Integration by parts? Or does not

Question

It is known that the following integrals can be solved like this:

$$I_1=\int{xe^xdx}=xe^x-e^x+C_1$$ $$I_2=\int{(xe^x)^2dx}=\frac 1 2x^2e^{2x}-\frac 1 2 xe^{2x}+\frac 1 4e^{2x}+C_2$$

What about $\int{(xe^x)^\sqrt2dx}$ or $\int{(xe^x)^edx}$?

Answer 1

Let, $$ I_a=\int (xe^x)^a\,\mathrm dx. $$ If $a$ is a nonnegative integer we may evaluate $I_a$ in closed-form using repreated integration by parts.

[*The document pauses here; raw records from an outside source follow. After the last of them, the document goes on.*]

Lemma block_case b : fd <= b < total s -> b ∉ free_blocks s -> spare s (pre ++ [(c, es)]) = 0 ->
  wp (new_extent_blk <-? new_extent_block b ;;
      _ <-? nyfs_raw_write (at_block c 0 s) (ehdr_bytes (mk_ehdr NYFS_EXTENT_MAGIC (Z.of_nat (length es)) new_extent_blk)) ;;
      ok root) (fun r s' => match r with
    | Ok root' => root' = root /\ exists ch', appended b s' ch'
    | Err e => e = NdiskFull /\ free_blocks s = ∅ /\ changes fd [] s s' /\ free_blocks s' = {[b]}
    end) s.
Proof.
  intros Hb Hbf Hsp. destruct last_facts as (Hc & Heok & Hpre & Hes & Hby). pose proof Heok as (Heo & _ & Hbs0).
  pose proof (vol_ok_facts _ _ _ _ _ HD _ _ Hok) as Hvf. pose proof (block_range _ _ _ _ _ HD _ _ _ Hok Hc).
  apply wp_tryb. eapply wp_mono; [by apply (new_extent_block_spec fd)|]. intros [c'|e] s1; [|done].
  intros (Hct & Hcf & Hc1 & Hf1 & Hb1). destruct (changes_vol_facts _ _ _ _ Hc1) as (Hbs1 & Ht1 & Hok1).
  assert (Hown : forall x, x ∈ own (pre ++ [(c, es)]) -> x ∉ free_blocks s) by apply Hst.
  assert (Hcc : c <> c'). { intros <-. apply (Hown c); [|done]. unfold own. rewrite fmap_app. set_solver. }
  apply wp_tryb. replace (at_block c 0 s) with (at_block c 0 s1) by (unfold at_block; by rewrite Hbs1).
  assert (Hun1 : forall a n, c * bsize s <= a -> 0 <= n -> a + n <= c * bsize s + bsize s ->
    bytes_at (bytes_of s1) a n = bytes_at (bytes_of s) a n).
  { intros a n Ha Hn Hl. eapply changes_bytes; [exact Hc1|lia|lia|]. intros x Hx. split.
    - apply (blocks_not_meta _ _ _ _ _ fd [c] s x Hok); [by apply Forall_singleton|]. exists c. split; [set_solver|lia].
    - intros Hbl. apply Hcc. apply (in_blocks_same (bsize s) c [c'] x) in Hbl; [set_solver|lia|lia]. }
  eapply wp_mono; [apply (write_header_spec es [(c', [mk_ext b 1])]); [done|done|done|done|]|].
  { apply ext_block_split in Hby as [_ Hby]. rewrite <- Hby. apply Hun1; lia. }
  intros r s2 (-> & Hc2 & Hf2 & Hb2). apply wp_ret. split; [done|].
  exists (pre ++ [(c, es); (c', [mk_ext b 1])]), [c']. destruct (own_new_block b c') as [Hperm Hd].
  assert (Hsub : [c; c'] ⊆ (pre ++ [(c, es); (c', [mk_ext b 1])]).*1) by (rewrite fmap_app; set_solver).
  assert (Hc12 : changes fd [c; c'] s s2).
  { eapply changes_trans; [eapply changes_mono; [exact Hc1|set_solver]|]. eapply changes_mono; [exact Hc2|set_solver]. }
  split; [by eapply changes_mono|]. split; [rewrite Hf2, Hf1; set_solver|]. split; [split; [apply NoDup_singleton|done]|].
  split; [intros x ->%list_elem_of_singleton; split; [lia|done]|]. split; [done|]. split; [done|].
  split; [rewrite !fmap_app; set_solver|]. split; [apply root_head|]. split.
  - eapply chain_on_last; [apply (pre_unchanged [c; c']); [done|]|done|exact Hb2| |apply Hst].
    + intros x Hx. intros [->|[->|[]%not_elem_of_nil]%elem_of_cons]%elem_of_cons; [done|].
      apply (Hown c'); [|done]. unfold own. rewrite fmap_app. set_solver.
    + split; [|done]. change (chain_head []) with 0. rewrite <- Hb1. pose proof (block_range _ _ _ _ _ HD _ _ _ Hok Hct). cbn [length].
      eapply changes_bytes; [exact Hc2|lia|lia|]. rewrite Hbs1. intros x Hx. split.
      * apply (blocks_not_meta _ _ _ _ _ fd [c'] s1 x Hok1); [apply Forall_singleton; lia|]. exists c'. split; [set_solver|lia].
      * intros Hbl. apply Hcc. apply (in_blocks_same (bsize s) c' [c] x) in Hbl; [set_solver|lia|lia].
  - split; [apply Forall_app; split; [done|]; pose proof (vol_ok_total _ _ _ _ _ _ _ Hok); apply Forall_cons; split; [done|];
      apply Forall_singleton; split; [apply Forall_singleton; split; cbn; lia|cbn [length snd]; lia]|]. split; [cbn [length]; lia|].
    rewrite Hsp. unfold spare. change (pre ++ [(c, es); (c', [mk_ext b 1])]) with (pre ++ [(c, es)] ++ [(c', [mk_ext b 1])]). rewrite app_assoc, last_snoc.
    cbn [length]. lia.
Qed.
End last.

If, however, $a$ is not a nonnegative integer integration by parts no longer works and we instead perform the substitution $u=-ax$ to write $$ \begin{align} I_a &=(-a)^{-a-1}\int u^ae^{-u}\,\mathrm du\\ &=(-a)^{-a-1}\int_0^u t^ae^{-t}\,\mathrm dt\\ &=(-a)^{-a-1}\gamma(a+1,u)+C\\ &=(-a)^{-a-1}\gamma(a+1,-a x)+C, \end{align} $$ where $\gamma(s,z)$ is the lower incomplete gamma function. Indeed, if $a=n=0,1,2,\dots$ we may use the specialized value found here to write $$ I_n=(-n)^{-n-1} n!\left(1-e^{ax}\sum_{k=0}^n\frac{(-ax)^k}{k!}\right)+C, $$ which is the solution you would obtain via integration by parts.